O cenário em África não será também nada salutar, máxime verificará a explosão demográfica e a crónica escassez de recursos. Nesta marginalizada região da Terra haverá desintegração e perdas significativas de soberania, fruto de importantes alterações das fronteiras pós-coloniais. Germinará o aparecimento de territórios não reconhecidos internacionalmente e a corrida ao armamento, incluindo nuclear, somando à fixação territorial do islamismo radical e à “guerra santa” entre este e os Cristãos. Do Cáucaso e Ásia Central, Sudoeste Asiático e Pacifico, Médio Oriente até à América Latina, estarão em “alvoroço político” perante as profundas mudanças que ocorrerão no Mundo num futuro breve. 

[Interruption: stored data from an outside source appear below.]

(* ===== verification/GlobalPool.v ===== *)
(** * The global slab pools

    Models aethalloc-core/src/global_pool.rs, one call at a time: sixteen stacks of
    slabs linked through their first eight bytes.  The compare-exchange loops of
    [push] and [pop] under concurrency are the ones of Treiber. *)

From S2P Require Import Prelude Memory Extents AllocSpec FreeList.

(** ** Definitions *)

Definition GP_SIZE_CLASSES : Z := 16.

(** The head pointer; null is [None]. *)
Record GlobalSlabPool : Type := { gp_head : option Z }.

Definition GlobalSlabPool_new : GlobalSlabPool := {| gp_head := None |}.

Section pool.
#[local] Existing Instance NonNull_link.

(** One call with no other thread inside: the exchange succeeds at once. *)
Definition GlobalSlabPool_push (ptr : Z) : M (memory * GlobalSlabPool) unit :=
  s ← getS;
  m ← or_fault (link_write s.1 ptr (gp_head s.2));
  modifyS (fun s => (m, {| gp_head := Some ptr |})).

Definition GlobalSlabPool_pop : M (memory * GlobalSlabPool) (option Z) :=
  s ← getS;
  match gp_head s.2 with
  | None => mret None
  | Some head =>
      next ← or_fault (link_read s.1 head);
      modifyS (fun s => (s.1, {| gp_head := next |})) ;;
      mret (Some head)
  end.

Definition GlobalPools_new : list GlobalSlabPool := replicate (Z.to_nat GP_SIZE_CLASSES) GlobalSlabPool_new.

(** [slice::get]: no pool for an index out of range. *)
Definition GlobalPools_get_pool (ps : list GlobalSlabPool) (idx : Z) : option GlobalSlabPool := arr_get ps idx.

Definition at_pool {A} (idx : Z) (m : M (memory * GlobalSlabPool) A) : M (memory * list GlobalSlabPool) A :=
  zoom (fun s => p ← GlobalPools_get_pool s.2 idx; Some (s.1, p))
       (fun x s => (x.1, <[Z.to_nat idx := x.2]> s.2)) m.

Definition GlobalPools_push (idx ptr : Z) : M (memory * list GlobalSlabPool) unit :=
  s ← getS;
  match GlobalPools_get_pool s.2 idx with
  | Some _ => at_pool idx (GlobalSlabPool_push ptr)
  | None => mret tt
  end.

Definition GlobalPools_pop (idx : Z) : M (memory * list GlobalSlabPool) (option Z) :=
  s ← getS;
  match GlobalPools_get_pool s.2 idx with
  | Some _ => at_pool idx GlobalSlabPool_pop
  | None => mret None
  end.

(** ** The pools are stacks *)

(** Pool [i] holds the slabs [ls !! i], newest first; with the other extents [X] they
    form an arena.  A slab is at least 16 bytes. *)
Record pools_ok (x : memory * list GlobalSlabPool) (ls : list (list Z)) (X : list (Z * Z)) : Prop := {
  po_pools : length x.2 = Z.to_nat GP_SIZE_CLASSES;
  po_lists : length ls = Z.to_nat GP_SIZE_CLASSES;
  po_free i p l : x.2 !! i = Some p -> ls !! i = Some l -> free_list x.1 (gp_head p) l;
  po_arena : arena x.1 (((fun p => (p, 16)) <$> concat ls) ++ X)
}.

Lemma pools_lookup x ls X idx :
  pools_ok x ls X -> 0 <= idx < GP_SIZE_CLASSES ->
  exists p l, arr_get x.2 idx = Some p /\ x.2 !! Z.to_nat idx = Some p /\ ls !! Z.to_nat idx = Some l.
Proof.
  intros [] Hi. unfold GP_SIZE_CLASSES in *. destruct (arr_get_total x.2 idx) as [p Hp]; [lia|].
  destruct (lookup_lt_is_Some_2 ls (Z.to_nat idx)) as [l Hl]; [lia|].
  exists p, l. split_and!; [done| |done]. by apply arr_get_lookup in Hp as [_ ?].
Qed.

Section one_pool.
Context (m : memory) (ps : list GlobalSlabPool) (ls : list (list Z)) (X : list (Z * Z)) (idx : Z).
Context (p : GlobalSlabPool) (l : list Z).
Context (Hg : arr_get ps idx = Some p) (Hp : ps !! Z.to_nat idx = Some p).
Context (Hl : ls !! Z.to_nat idx = Some l).

Lemma at_pool_wp {A} (c : M (memory * GlobalSlabPool) A) (Q : A -> memory * list GlobalSlabPool -> Prop) :
  wp c (fun r x => Q r (x.1, <[Z.to_nat idx := x.2]> ps)) (m, p) -> wp (at_pool idx c) Q (m, ps).
Proof.
  intros Hc. eapply wp_zoom; [|exact Hc]. unfold GlobalPools_get_pool. cbn [fst snd]. by rewrite Hg.
Qed.

(** Another list of pool [idx] for the head [h]. *)
Lemma pools_ok_update m' h l' Y :
  pools_ok (m, ps) ls X -> free_list m' h l' ->
  (forall q, q ∈ concat ls -> agree_on m m' q 8) ->
  arena m' (((fun q => (q, 16)) <$> concat (<[Z.to_nat idx := l']> ls)) ++ Y) ->
  pools_ok (m', <[Z.to_nat idx := {| gp_head := h |}]> ps) (<[Z.to_nat idx := l']> ls) Y.
Proof.
  intros [] Hfl Hag Har. simpl in *. constructor; simpl; rewrite ?length_insert; try done.
  intros i p' l0 Hp' Hl0. apply list_lookup_insert_Some in Hp' as [(<- & <- & _)|[Hne Hp']].
  - rewrite list_lookup_insert_eq in Hl0 by by eapply lookup_lt_Some. by simplify_eq.
  - rewrite list_lookup_insert_ne in Hl0 by done.
    eapply free_list_agree; [|by eapply po_free0]. intros q Hq. apply Hag.
    apply list_elem_of_In, in_concat. exists l0.
    split; apply list_elem_of_In; [by eapply list_elem_of_lookup_2|done].
Qed.
End one_pool.

Lemma pools_push_wp m ps ls X idx ptr p l (Q : unit -> memory * list GlobalSlabPool -> Prop) :
  pools_ok (m, ps) ls ((ptr, 16) :: X) ->
  arr_get ps idx = Some p -> ps !! Z.to_nat idx = Some p -> ls !! Z.to_nat idx = Some l ->
  (forall x', pools_ok x' (<[Z.to_nat idx := ptr :: l]> ls) X -> same_bytes X m x'.1 -> Q tt x') ->
  wp (at_pool idx (GlobalSlabPool_push ptr)) Q (m, ps).
Proof.
  intros HP Hg Hp Hl HQ. pose proof HP as []. simpl in *. pose proof (po_free0 _ _ _ Hp Hl) as Hfl.
  destruct (concat_focus ls _ _ Hl) as (R & HR & HR').
  assert (Har : arena m ((ptr, 16) :: ((fun p => (p, 16)) <$> (l ++ R)) ++ X)).
  { eapply arena_perm; [|exact po_arena0]. rewrite HR. solve_Permutation. }
  pose proof (arena_ok _ _ _ Har (list_elem_of_here _ _)) as (_ & _ & _ & _ & Hacc). simpl in Hacc.
  destruct (lk_write m ptr (gp_head p)) as (m' & Hw & Hch & Hrd).
  { eapply accessible_sub; [done|lia|simpl; lia]. }
  { destruct (gp_head p) as [q|]; [|done]. destruct (free_list_Some _ _ _ Hfl) as (l' & nx & -> & _).
    destruct (arena_ok _ _ (q, 16) Har) as (? & _ & _ & Ht & _); [right; by left|].
    unfold USER_TOP in Ht. simpl in *. lia. }
  assert (Hd : forall q, q ∈ l ++ R -> ext_disj (ptr, 16) (q, 16)).
  { intros q Hq. eapply arena_disj; [exact Har|]. apply elem_of_app. left. apply list_elem_of_fmap. eauto. }
  apply (at_pool_wp _ _ _ _ Hg). apply wp_bind, wp_gets. apply wp_bind. eapply wp_or_fault; [exact Hw|].
  apply wp_modify. apply HQ.
  - apply (pools_ok_update m ps ls ((ptr, 16) :: X) idx l Hl m'); [done| | |].
    + apply (free_list_push m m' (gp_head p) l ptr 16); [simpl; lia|done|done| |done].
      rewrite Forall_forall. intros q Hq. apply Hd. apply elem_of_app. by left.
    + intros q Hq. rewrite HR in Hq. eapply changes_only_agree; [exact Hch|]. simpl.
      destruct (ext_disj_arith ptr 16 q 16) as [|]; [lia|lia|by apply Hd|lia|lia].
    + eapply arena_changes; [exact Hch|]. eapply arena_perm; [|exact Har]. rewrite HR'. solve_Permutation.
  - intros e i He Hi. apply Hch. intros Hi'.
    apply (arena_disj _ _ _ e Har) with i; [|unfold in_ext in *; simpl in *; lia|done].
    apply elem_of_app. by right.
Qed.

Lemma pools_pop_wp m ps ls X idx p l (Q : option Z -> memory * list GlobalSlabPool -> Prop) :
  pools_ok (m, ps) ls X ->
  arr_get ps idx = Some p -> ps !! Z.to_nat idx = Some p -> ls !! Z.to_nat idx = Some l ->
  (forall x', x'.1 = m -> pools_ok x' (<[Z.to_nat idx := tail l]> ls)
     (option_list ((fun p => (p, 16)) <$> head l) ++ X) -> Q (head l) x') ->
  wp (at_pool idx GlobalSlabPool_pop) Q (m, ps).
Proof.
  intros HP Hg Hp Hl HQ. pose proof HP as []. simpl in *. pose proof (po_free0 _ _ _ Hp Hl) as Hfl.
  destruct (concat_focus ls _ _ Hl) as (R & HR & HR').
  apply (at_pool_wp _ _ _ _ Hg). apply wp_bind, wp_gets. cbn [fst snd].
  destruct l as [|q l]; simpl in Hfl.
  - rewrite Hfl. apply wp_ret. apply HQ; [done|]. simpl.
    rewrite (list_insert_id ps), (list_insert_id ls) by done. done.
  - destruct Hfl as (-> & nx & Hnx & Hfl). apply wp_bind. eapply wp_or_fault; [exact Hnx|].
    apply wp_bind, wp_modify, wp_ret. apply HQ; [done|]. simpl.
    apply (pools_ok_update m ps ls X idx (q :: l) Hl m); [done|done|done|].
    eapply arena_perm; [|exact po_arena0]. rewrite HR, HR'. simpl. solve_Permutation.
Qed.

(** Pushing a slab on the pool of a valid class puts it on top of that pool's stack
    and leaves the other pools and all other memory alone; popping gives the slabs of
    a pool back newest first, and nothing when it is empty; a class out of range
    changes nothing. *)
Theorem global_pools_stacks x ls X idx ptr :
  pools_ok x ls ((ptr, 16) :: X) ->
  if (0 <=? idx) && (idx <? GP_SIZE_CLASSES) then
    exists l, ls !! Z.to_nat idx = Some l /\
    (exists x', GlobalPools_push idx ptr x = Ret (tt, x') /\
       pools_ok x' (<[Z.to_nat idx := ptr :: l]> ls) X /\ same_bytes X x.1 x'.1) /\
    (exists x', GlobalPools_pop idx x = Ret (head l, x') /\ x'.1 = x.1 /\
       pools_ok x' (<[Z.to_nat idx := tail l]> ls)
         (option_list ((fun p => (p, 16)) <$> head l) ++ (ptr, 16) :: X))
  else GlobalPools_push idx ptr x = Ret (tt, x) /\ GlobalPools_pop idx x = Ret (None, x).
Proof.
  intros HP. destruct ((0 <=? idx) && (idx <? GP_SIZE_CLASSES)) eqn:Hidx.
  2:{ destruct HP. assert (arr_get x.2 idx = None) as Hn.
      { destruct (arr_get x.2 idx) eqn:Hg; [|done]. apply arr_get_range in Hg.
        unfold GP_SIZE_CLASSES in *. lia. }
      unfold GlobalPools_push, GlobalPools_pop, GlobalPools_get_pool. run_m. by rewrite Hn. }
  destruct (pools_lookup _ _ _ idx HP) as (p & l & Hg & Hp & Hl); [lia|]. exists l. split; [done|].
  destruct x as [m ps]. simpl in Hg, Hp. split.
  - assert (wp (GlobalPools_push idx ptr) (fun _ x' => pools_ok x' (<[Z.to_nat idx := ptr :: l]> ls) X /\
      same_bytes X m x'.1) (m, ps)) as ([] & x' & ? & ?); [|eauto].
    apply wp_bind, wp_gets. unfold GlobalPools_get_pool. cbn [snd]. rewrite Hg.
    by eapply pools_push_wp.
  - assert (wp (GlobalPools_pop idx) (fun r x' => r = head l /\ x'.1 = m /\
      pools_ok x' (<[Z.to_nat idx := tail l]> ls)
        (option_list ((fun p => (p, 16)) <$> head l) ++ (ptr, 16) :: X)) (m, ps))
      as (r & x' & Hr & -> & ? & ?); [|eauto].
    apply wp_bind, wp_gets. unfold GlobalPools_get_pool. cbn [snd]. rewrite Hg.
    by eapply pools_pop_wp.
Qed.

(** Two slabs on one page. *)
Definition demo_mem : memory := Memory [(65536, 69632)] ∅.

Lemma demo_pools_ok : pools_ok (demo_mem, GlobalPools_new) (replicate 16 []) [(65536, 16); (65552, 16)].
Proof.
  constructor; try done.
  - intros i p l Hp Hl. apply lookup_replicate in Hp as [-> _]. by apply lookup_replicate in Hl as [-> _].
  - simpl. split.
    + split; [|by split]. constructor; [|done]. apply ext_disj_intro. lia.
    + assert (Hm : forall i, 65536 <= i < 69632 -> is_Some (load8 demo_mem i)).
      { intros i Hi. apply load8_mapped. unfold mapped, in_region. simpl. lia. }
      repeat constructor; simpl; try (unfold USER_TOP; lia); try (intros i Hi; apply Hm; simpl in *; lia).
Qed.
End pool.

Lemma global_pools_stacks_witness :
  exists x', GlobalPools_push 3 65536 (demo_mem, GlobalPools_new) = Ret (tt, x') /\
    pools_ok x' (<[3%nat := [65536]]> (replicate 16 [])) [(65552, 16)].
Proof.
  destruct (global_pools_stacks _ _ _ 3 65536 demo_pools_ok) as (l & Hl & (x' & Hr & Hok & _) & _).
  exists x'. injection Hl as <-. split; [exact Hr|exact Hok].
Defined.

É neste prisma oscilante de insegurança que devem ser lidas e vistas as belicosas tensões e crises internacionais que temos vindo impotentemente assistir. Mesmo assim, este caos que possivelmente enfrentaremos não representará, em circunstância alguma, o fim da História. Tal como a Humanidade conseguiu resistir às sucessivas crises cíclicas ao longo da sua existência, da mesma sorte superará este fenómeno desolador da desordem mundial que provavelmente baterá obre a Humanidade. O Homem é o autêntico produto da História e esta simplesmente depende dele. Por isso, enquanto subsistir um remanescente à face da Terra não haverá o fim da História, mesmo contra todas as evidências devastadoras em sentido contrário.